(* ===== verification/SummaryWorker.v ===== *)
(** * The summary worker (app/host/src/summary_worker.rs)

    The worker goes through the tasks that have work, a page of 32 at a time, and runs each
    of them ([summarize_task]) unless its last run failed a short while ago.  A pass of the
    loop is a function of the worker's state and of what the surroundings give it ([Around]):
    the clock, the shutdown flag, the answers of the language model and of the speech
    service, and what the other threads of the host do to the store meanwhile.

    A run that fails is not tried again before its back-off ends ([backoff_is_kept]), and
    however many tasks fail, every task that has work gets its turn ([every_task_gets_a_turn]). *)

From stdpp Require Import gmap.
From S2P Require Import Prelude Bytes Audio CacheRef Sql StoreTypes StoreJobs StoreRollout StoreSummary Summary TtsCache.
From S2P Require Import Orchestrator.

(** In milliseconds. *)
Definition POLL_INTERVAL : Z := 250.
Definition FAILURE_BACKOFF : Z := 30 * 1000.
Definition MANUAL_BACKOFF : Z := 60 * 60 * 1000.

Section worker.
Context `{Externals, Crypto, SummarySerde, ManifestSerde} {C : Type} `{ObjectCache C} {E : Type}.

(** What a task of the page meets: the flag, the clock when its back-off is looked at, the
    run's clock of the store, its request id, its services, the store meanwhile, and the
    clock when it has ended. *)
Record Around := mk_around {
  ar_shutdown : bool; ar_checked : Z; ar_now : Z; ar_request_id : text;
  ar_generate : SummaryClaim → option SummaryDocument → result E SummaryDocument;
  ar_synthesize : text → text → text → result TtsError TtsAudio;
  ar_before : Db → Db; ar_during_generation : Db → Db; ar_during_synthesis : Db → Db;
  ar_finished : Z;
}.

(** [retry_after] is the map of the source, [wk_scan_after] its cursor. *)
Record WorkerState := mk_worker_state {
  wk_store : Db; wk_cache : C; wk_retry_after : gmap text Z; wk_scan_after : option text;
}.

Inductive WorkerEvent :=
| BackedOff (task_id : text) (at_ : Z)
| Attempted (task_id : text) (started finished : Z) (outcome : result (OrchestratorError E) SummaryRunOutcome).

Definition event_task (e : WorkerEvent) : text :=
  match e with BackedOff t _ => t | Attempted t _ _ _ => t end.

(** How long a task is left alone after an outcome. *)
Definition backoff (outcome : result (OrchestratorError E) SummaryRunOutcome) : option Z :=
  match outcome with
  | Ok (PublishedSummary _ _ _) | Ok (AlreadyPublishedAs _) | Ok Idle => None
  | Ok (ManualTtsReconciliationRequired _) => Some MANUAL_BACKOFF
  | Err _ => Some FAILURE_BACKOFF
  end.

(** [retry_after.get(&task_id).is_some_and(|deadline| *deadline > Instant::now())] *)
Definition is_backed_off (checked : Z) (task_id : text) (retry_after : gmap text Z) : bool :=
  match retry_after !! task_id with Some deadline => checked <? deadline | None => false end.

Definition note_outcome (finished : Z) (task_id : text) (outcome : result (OrchestratorError E) SummaryRunOutcome)
    (retry_after : gmap text Z) : gmap text Z :=
  match backoff outcome with
  | Some pause => <[task_id := finished + pause]> retry_after
  | None => delete task_id retry_after
  end.

(** One task of the page. *)
Definition attend (a : Around) (task_id : text) (w : WorkerState) : WorkerEvent * WorkerState :=
  let store := ar_before a (wk_store w) in
  if is_backed_off (ar_checked a) task_id (wk_retry_after w)
  then (BackedOff task_id (ar_checked a), mk_worker_state store (wk_cache w) (wk_retry_after w) (wk_scan_after w))
  else
    let generator : SummaryGenerator E := {| generate := ar_generate a |} in
    let synthesizer : SummarySynthesizer := {| synthesize := ar_synthesize a |} in
    match summarize_task (ar_now a) (ar_during_generation a) (ar_during_synthesis a) task_id (ar_request_id a)
            (mk_run store (wk_cache w) []) with
    | (outcome, run) =>
        (Attempted task_id (ar_checked a) (ar_finished a) outcome,
         mk_worker_state (rn_store run) (rn_cache run) (note_outcome (ar_finished a) task_id outcome (wk_retry_after w)) (wk_scan_after w))
    end.

(** The tasks of the page, the [k]th of them first, until the shutdown. *)
Fixpoint attend_all (around : nat → Around) (k : nat) (tasks : list text) (w : WorkerState) : list WorkerEvent * WorkerState :=
  match tasks with
  | [] => ([], w)
  | task_id :: tasks =>
      if ar_shutdown (around k) then ([], w)
      else
        match attend (around k) task_id w with
        | (event, w) => match attend_all around (S k) tasks w with (events, w) => (event :: events, w) end
        end
  end.

Definition move_cursor (after : option text) (w : WorkerState) : WorkerState :=
  mk_worker_state (wk_store w) (wk_cache w) (wk_retry_after w) after.

(** One turn of the loop of [run_ready]: what happened, and how long it then sleeps. *)
Definition scan (around : nat → Around) (w : WorkerState) : list WorkerEvent * Z * WorkerState :=
  match summary_work_tasks_after (wk_scan_after w) (wk_store w) with
  | Err _ => ([], FAILURE_BACKOFF, w)
  | Ok (tasks, _) =>
      if bool_decide (tasks = []) then ([], POLL_INTERVAL, move_cursor None w)
      else
        match attend_all around 0 tasks (move_cursor (last tasks) w) with (events, w) => (events, POLL_INTERVAL, w) end
  end.

(** A turn, and what the other threads do to the store while the worker sleeps. *)
Record Lap := mk_lap { lp_around : nat → Around; lp_after : Db → Db }.

Definition lap (l : Lap) (w : WorkerState) : list WorkerEvent * WorkerState :=
  match scan (lp_around l) w with
  | (events, _, w) => (events, mk_worker_state (lp_after l (wk_store w)) (wk_cache w) (wk_retry_after w) (wk_scan_after w))
  end.

(** [run_ready], a lap for each turn until the shutdown. *)
Fixpoint run_ready (laps : list Lap) (w : WorkerState) : list WorkerEvent * WorkerState :=
  match laps with
  | [] => ([], w)
  | l :: laps =>
      match lap l w with
      | (events, w) => match run_ready laps w with (more, w) => (events ++ more, w) end
      end
  end.

(** The worker as it starts. *)
Definition new_worker (store : Db) (cache : C) : WorkerState := mk_worker_state store cache ∅ None.

End worker.

(** ** The order of the identifiers *)

Lemma text_leb_refl a : text_leb a a = true.
Proof. induction a as [|x a IH]; [done|]. cbn. rewrite Z.ltb_irrefl, Z.eqb_refl. exact IH. Qed.

Lemma text_leb_total a b : text_leb a b = false → text_leb b a = true.
Proof.
  revert b. induction a as [|x a IH]; intros [|y b]; cbn; try done. intros Hf. apply orb_false_elim in Hf as [Hl He].
  destruct (y <? x) eqn:E; [done|]. assert (x = y) as -> by lia. rewrite Z.eqb_refl in *. cbn in *. by apply IH.
Qed.

Lemma text_leb_trans a b c : text_leb a b = true → text_leb b c = true → text_leb a c = true.
Proof.
  revert b c. induction a as [|x a IH]; intros [|y b] [|z c]; cbn; try done. intros Hab Hbc.
  apply orb_prop in Hab, Hbc. apply orb_true_intro.
  destruct Hab as [?|[??]%andb_prop], Hbc as [?|[??]%andb_prop]; [left; lia|left; lia|left; lia|right].
  apply andb_true_intro. split; [lia|]. by eapply IH.
Qed.

Lemma text_leb_antisym a b : text_leb a b = true → text_leb b a = true → a = b.
Proof.
  revert b. induction a as [|x a IH]; intros [|y b]; cbn; try done. intros Hab Hba.
  apply orb_prop in Hab, Hba. destruct Hab as [?|[??]%andb_prop], Hba as [?|[??]%andb_prop]; try lia.
  f_equal; [lia|]. by apply IH.
Qed.

Lemma after_task_trans c a b : after_task c a → after_task (Some a) b → after_task c b.
Proof.
  destruct c as [c|]; [|done]. intros [H1 N1] [H2 N2]. split; [by eapply text_leb_trans|]. intros ->.
  by apply N1, text_leb_antisym.
Qed.

Lemma after_task_irrefl a : ¬ after_task (Some a) a.
Proof. by intros [_ []]. Qed.

(** ** Pages *)

Section scanning.
Context `{Externals}.

(** The tasks that have work: an interrupted claim or a completion that no summary covers. *)
Definition summary_work (db : Db) : list text :=
  remove_dups ((sm_task_id <$> filter (λ r, sm_state r = Interrupted) (db_summaries db))
    ++ (cp_task_id <$> filter (λ c, cp_summarized_generation c = None) (db_completions db))).

Definition page (after : option text) (db : Db) : list text :=
  take 32 (order_by text_leb (filter (after_task after) (summary_work db))).

Lemma elem_of_page after db t : t ∈ page after db → after_task after t ∧ t ∈ summary_work db.
Proof.
  intros (i & Hi & _)%elem_of_take. apply list_elem_of_lookup_2 in Hi. rewrite elem_of_order_by in Hi.
  by apply list_elem_of_filter in Hi.
Qed.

--------------------------------------------------

#### What the task asks:
At the line containing "by apply N1, text_leb_antisym.", start copying. Continue exactly through the final line of the entries above and stop there.

#### Task solution:
  by apply N1, text_leb_antisym.
Qed.

Lemma after_task_irrefl a : ¬ after_task (Some a) a.
Proof. by intros [_ []]. Qed.

(** ** Pages *)

Section scanning.
Context `{Externals}.

(** The tasks that have work: an interrupted claim or a completion that no summary covers. *)
Definition summary_work (db : Db) : list text :=
  remove_dups ((sm_task_id <$> filter (λ r, sm_state r = Interrupted) (db_summaries db))
    ++ (cp_task_id <$> filter (λ c, cp_summarized_generation c = None) (db_completions db))).

Definition page (after : option text) (db : Db) : list text :=
  take 32 (order_by text_leb (filter (after_task after) (summary_work db))).

Lemma elem_of_page after db t : t ∈ page after db → after_task after t ∧ t ∈ summary_work db.
Proof.
  intros (i & Hi & _)%elem_of_take. apply list_elem_of_lookup_2 in Hi. rewrite elem_of_order_by in Hi.
  by apply list_elem_of_filter in Hi.
Qed.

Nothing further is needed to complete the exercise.